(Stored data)

(* ===== verification/Plan.v ===== *)
(** * Plan diffing

    [diff_plans] of [crates/nmp-router/src/plan.rs]: the wire operations that
    turn the running plan into the next one.  The reference is the relay's
    side of the protocol: per session, the map from open subscription ids to
    their filters, which [REQ] extends or overwrites and [CLOSE] shrinks. *)

From S2P Require Import Prelude Grammar RouterTypes.

(** [.map(|r| (&r.sub_id, &r.filter)).collect()]: the last request with an id wins. *)
Definition by_sub (reqs : list WireReq) : gmap SubId ConcreteFilter :=
  foldl (λ m r, <[r_sub_id r := r_filter r]> m) ∅ reqs.

(** The body of the loop over sessions; [None] is [continue]. *)
Definition diff_session (prev next : option (list WireReq)) : option (list WireOp) :=
  let prev_by_sub := by_sub (default [] prev) in
  let next_by_sub := by_sub (default [] next) in
  let closes :=
    merge_sort cmp_le
      (filter (λ s, next_by_sub !! s = None) (ordered_map prev_by_sub).*1) in
  let reqs :=
    merge_sort key_le
      (filter (λ p, prev_by_sub !! p.1 ≠ Some p.2) (ordered_map next_by_sub)) in
  if decide (closes = [] ∧ reqs = []) then None
  else Some ((Close <$> closes) ++ ((λ p, Req p.1 p.2) <$> reqs)).

Definition diff_plans (prev next : RelayPlan) : WireDelta :=
  omap (λ session,
          ops ← diff_session (p_reqs prev !! session) (p_reqs next !! session);
          Some (session, ops))
    (ordered (dom (p_reqs prev) ∪ dom (p_reqs next))).

(** ** The relay's side *)

(** The subscriptions a plan keeps open on a session. *)
Definition open_subs (plan : RelayPlan) (session : RelaySessionKey) : gmap SubId ConcreteFilter :=
  by_sub (default [] (p_reqs plan !! session)).

Definition apply_op (subs : gmap SubId ConcreteFilter) (op : WireOp) : gmap SubId ConcreteFilter :=
  match op with
  | Req s f => <[s := f]> subs
  | Close s => delete s subs
  end.

Definition apply_delta (subs : RelaySessionKey → gmap SubId ConcreteFilter) (delta : WireDelta)
    : RelaySessionKey → gmap SubId ConcreteFilter :=
  foldl (λ subs p session,
           if decide (session = p.1) then foldl apply_op (subs session) p.2 else subs session)
    subs delta.

(** ** Correctness of the delta *)

Lemma foldl_close subs ss s :
  foldl apply_op subs (Close <$> ss) !! s = if decide (s ∈ ss) then None else subs !! s.
Proof.
  revert subs. induction ss as [|t ss IH]; intros subs.
  - by rewrite decide_False by apply not_elem_of_nil.
  - rewrite fmap_cons. cbn [foldl apply_op]. rewrite IH. destruct (decide (s ∈ ss)) as [Hin|Hin].
    + by rewrite decide_True by set_solver.
    + destruct (decide (s = t)) as [->|].
      * by rewrite lookup_delete_eq, decide_True by left.
      * by rewrite lookup_delete_ne, decide_False by set_solver.
Qed.

Lemma foldl_req subs (l : list (SubId * ConcreteFilter)) s :
  NoDup l.*1 →
  foldl apply_op subs ((λ p, Req p.1 p.2) <$> l) !! s =
    match (list_to_map l : gmap SubId ConcreteFilter) !! s with Some f => Some f | None => subs !! s end.
Proof.
  revert subs. induction l as [|[t f] l IH]; intros subs Hnd; csimpl; [done|].
  apply NoDup_cons in Hnd as [Ht Hnd]. rewrite IH by done.
  destruct (decide (s = t)) as [->|].
  - by rewrite not_elem_of_list_to_map_1, !lookup_insert_eq by done.
  - by rewrite !lookup_insert_ne by done.
Qed.

(** The two sorted lists of [diff_session], by membership. *)
Lemma diff_session_ops prev next ops :
  diff_session prev next = Some ops →
  ∃ closes reqs,
    ops = (Close <$> closes) ++ ((λ p, Req p.1 p.2) <$> reqs) ∧
    NoDup closes ∧ NoDup reqs.*1 ∧ ¬ (closes = [] ∧ reqs = []) ∧
    (∀ s, s ∈ closes ↔ is_Some (by_sub (default [] prev) !! s) ∧ by_sub (default [] next) !! s = None) ∧
    (∀ s f, (s, f) ∈ reqs ↔ by_sub (default [] next) !! s = Some f ∧ by_sub (default [] prev) !! s ≠ Some f).
Proof.
  unfold diff_session. case_decide as Hempty; [done|]. intros [= <-].
  eexists _, _. split; [done|]. split_and!.
  - rewrite merge_sort_Permutation. apply NoDup_filter, NoDup_ordered_map_fst.
  - rewrite merge_sort_Permutation.
    eapply sublist_NoDup, fmap_sublist, sublist_filter. apply NoDup_ordered_map_fst.
  - done.
  - intros s. rewrite merge_sort_Permutation, list_elem_of_filter, elem_of_ordered_map_fst. tauto.
  - intros s f. rewrite merge_sort_Permutation, list_elem_of_filter, elem_of_ordered_map. simpl. tauto.
Qed.

Lemma diff_session_refines prev next :
  foldl apply_op (by_sub (default [] prev)) (default [] (diff_session prev next))
  = by_sub (default [] next).
Proof.
  destruct (diff_session prev next) as [ops|] eqn:Hops.
  - apply diff_session_ops in Hops as (closes & reqs & -> & _ & Hnd & _ & Hclose & Hreq).
    apply map_eq. intros s. simpl. rewrite foldl_app, foldl_req, foldl_close by done.
    destruct (list_to_map reqs !! s) as [f|] eqn:Hf.
    + apply elem_of_list_to_map_2, Hreq in Hf as [-> _]. done.
    + case_decide as Hin; [by apply Hclose in Hin as [_ ->]|].
      destruct (by_sub (default [] next) !! s) as [f|] eqn:Hn.
      * destruct (decide (by_sub (default [] prev) !! s = Some f)) as [|Hne]; [done|].
        apply not_elem_of_list_to_map_2 in Hf. destruct Hf. apply list_elem_of_fmap.
        exists (s, f). split; [done|]. by apply Hreq.
      * apply eq_None_not_Some. intros Hsome. apply Hin, Hclose. done.
  - unfold diff_session in Hops. case_decide as Hempty; [|done]. destruct Hempty as [Hc Hr]. simpl.
    assert (∀ s, is_Some (by_sub (default [] prev) !! s) → by_sub (default [] next) !! s ≠ None) as Hdom.
    { intros s Hs Hn. apply (not_elem_of_nil s). rewrite <-Hc, merge_sort_Permutation.
      by apply list_elem_of_filter; rewrite elem_of_ordered_map_fst. }
    assert (∀ s f, by_sub (default [] next) !! s = Some f → by_sub (default [] prev) !! s = Some f) as Hsub.
    { intros s f Hf. apply dec_stable. intros Hne. apply (not_elem_of_nil (s, f)).
      rewrite <-Hr, merge_sort_Permutation. by apply list_elem_of_filter; rewrite elem_of_ordered_map. }
    apply map_eq. intros s. destruct (by_sub (default [] next) !! s) as [f|] eqn:Hn; [by apply Hsub|].
    apply eq_None_not_Some. intros Hs. by apply (Hdom s Hs).
Qed.

Lemma elem_of_diff_plans prev next session ops :
  (session, ops) ∈ diff_plans prev next ↔
  diff_session (p_reqs prev !! session) (p_reqs next !! session) = Some ops.
Proof.
  unfold diff_plans. rewrite list_elem_of_omap. split.
  - intros (session' & _ & Hs). destruct (diff_session _ _) eqn:Hd; by simplify_eq/=.
  - intros Hd. exists session. rewrite Hd. split; [|done]. apply elem_of_ordered.
    destruct (decide (session ∈ dom (p_reqs prev) ∪ dom (p_reqs next))) as [|Hn]; [done|].
    apply not_elem_of_union in Hn as [Hp%not_elem_of_dom Hq%not_elem_of_dom].
    by rewrite Hp, Hq in Hd.
Qed.

Lemma NoDup_diff_plans prev next : NoDup (diff_plans prev next).*1.
Proof.
  unfold diff_plans.
  pose proof (NoDup_ordered (dom (p_reqs prev) ∪ dom (p_reqs next))) as Hnd.
  induction Hnd as [|session l Hs _ IH]; csimpl; [constructor|].
  destruct (diff_session _ _); csimpl; [|done]. constructor; [|done].
  intros ([s ops] & -> & Hin)%list_elem_of_fmap.
  apply list_elem_of_omap in Hin as (s' & Hs' & Hd). destruct (diff_session _ _) in Hd; by simplify_eq/=.
Qed.

Lemma apply_delta_lookup subs delta session :
  NoDup delta.*1 →
  apply_delta subs delta session =
    foldl apply_op (subs session) (default [] ((list_to_map delta : gmap _ _) !! session)).
Proof.
  unfold apply_delta. revert subs. induction delta as [|[s ops] delta IH]; intros subs Hnd; [done|].
  apply NoDup_cons in Hnd as [Hs Hnd]. csimpl. rewrite IH by done.
  destruct (decide (session = s)) as [->|].
  - by rewrite not_elem_of_list_to_map_1, lookup_insert_eq by done.
  - by rewrite lookup_insert_ne by done.
Qed.

(** The delta is correct and minimal. Applied to the subscriptions the
    previous plan keeps open it yields, on every session, exactly those of the
    next plan; it closes only what the next plan dropped, sends only a request
    that is new or whose filter changed, lists a session at most once and only
    when it has an operation, and touches no subscription twice. *)
Theorem diff_plans_correct prev next :
  (∀ session, apply_delta (open_subs prev) (diff_plans prev next) session = open_subs next session) ∧
  NoDup (diff_plans prev next).*1 ∧
  (∀ session ops, (session, ops) ∈ diff_plans prev next →
     ops ≠ [] ∧ NoDup ((λ op, match op with Req s _ | Close s => s end) <$> ops) ∧
     (∀ s, Close s ∈ ops → is_Some (open_subs prev session !! s) ∧ open_subs next session !! s = None) ∧
     (∀ s f, Req s f ∈ ops →
        open_subs next session !! s = Some f ∧ open_subs prev session !! s ≠ Some f)).
Proof.
  split_and!; [|apply NoDup_diff_plans|].
  - intros session. rewrite apply_delta_lookup by apply NoDup_diff_plans. unfold open_subs.
    rewrite <-(diff_session_refines (p_reqs prev !! session) (p_reqs next !! session)). do 2 f_equal.
    apply option_eq. intros ops. rewrite <-elem_of_diff_plans.
    symmetry. apply elem_of_list_to_map, NoDup_diff_plans.
  - intros session ops Hin%elem_of_diff_plans.
    apply diff_session_ops in Hin as (closes & reqs & -> & Hc & Hr & Hne & Hclose & Hreq).
    unfold open_subs. split_and!.
    + destruct closes, reqs; naive_solver.
    + rewrite fmap_app, <-!list_fmap_compose. apply NoDup_app. split_and!.
      * by rewrite list_fmap_id.
      * intros s (s' & -> & Hs%Hclose)%list_elem_of_fmap ([t f] & Heq & Ht%Hreq)%list_elem_of_fmap.
        simplify_eq/=. destruct Hs as [_ Hs], Ht as [Ht _]. congruence.
      * done.
    + intros s [(s' & [= ->] & ?%Hclose)%list_elem_of_fmap|(? & ? & _)%list_elem_of_fmap]%elem_of_app; done.
    + intros s f [(? & ? & _)%list_elem_of_fmap|([t g] & [= -> ->] & ?%Hreq)%list_elem_of_fmap]%elem_of_app; done.
Qed.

*Goal of the exercise:*
Among the lines above, repeat exactly those from the line with "assert (∀ s f, by_sub" to the line with "destruct (decide (session ∈", counting both ends.

*Solution to the exercise:*
    assert (∀ s f, by_sub (default [] next) !! s = Some f → by_sub (default [] prev) !! s = Some f) as Hsub.
    { intros s f Hf. apply dec_stable. intros Hne. apply (not_elem_of_nil (s, f)).
      rewrite <-Hr, merge_sort_Permutation. by apply list_elem_of_filter; rewrite elem_of_ordered_map. }
    apply map_eq. intros s. destruct (by_sub (default [] next) !! s) as [f|] eqn:Hn; [by apply Hsub|].
    apply eq_None_not_Some. intros Hs. by apply (Hdom s Hs).
Qed.

Lemma elem_of_diff_plans prev next session ops :
  (session, ops) ∈ diff_plans prev next ↔
  diff_session (p_reqs prev !! session) (p_reqs next !! session) = Some ops.
Proof.
  unfold diff_plans. rewrite list_elem_of_omap. split.
  - intros (session' & _ & Hs). destruct (diff_session _ _) eqn:Hd; by simplify_eq/=.
  - intros Hd. exists session. rewrite Hd. split; [|done]. apply elem_of_ordered.
    destruct (decide (session ∈ dom (p_reqs prev) ∪ dom (p_reqs next))) as [|Hn]; [done|].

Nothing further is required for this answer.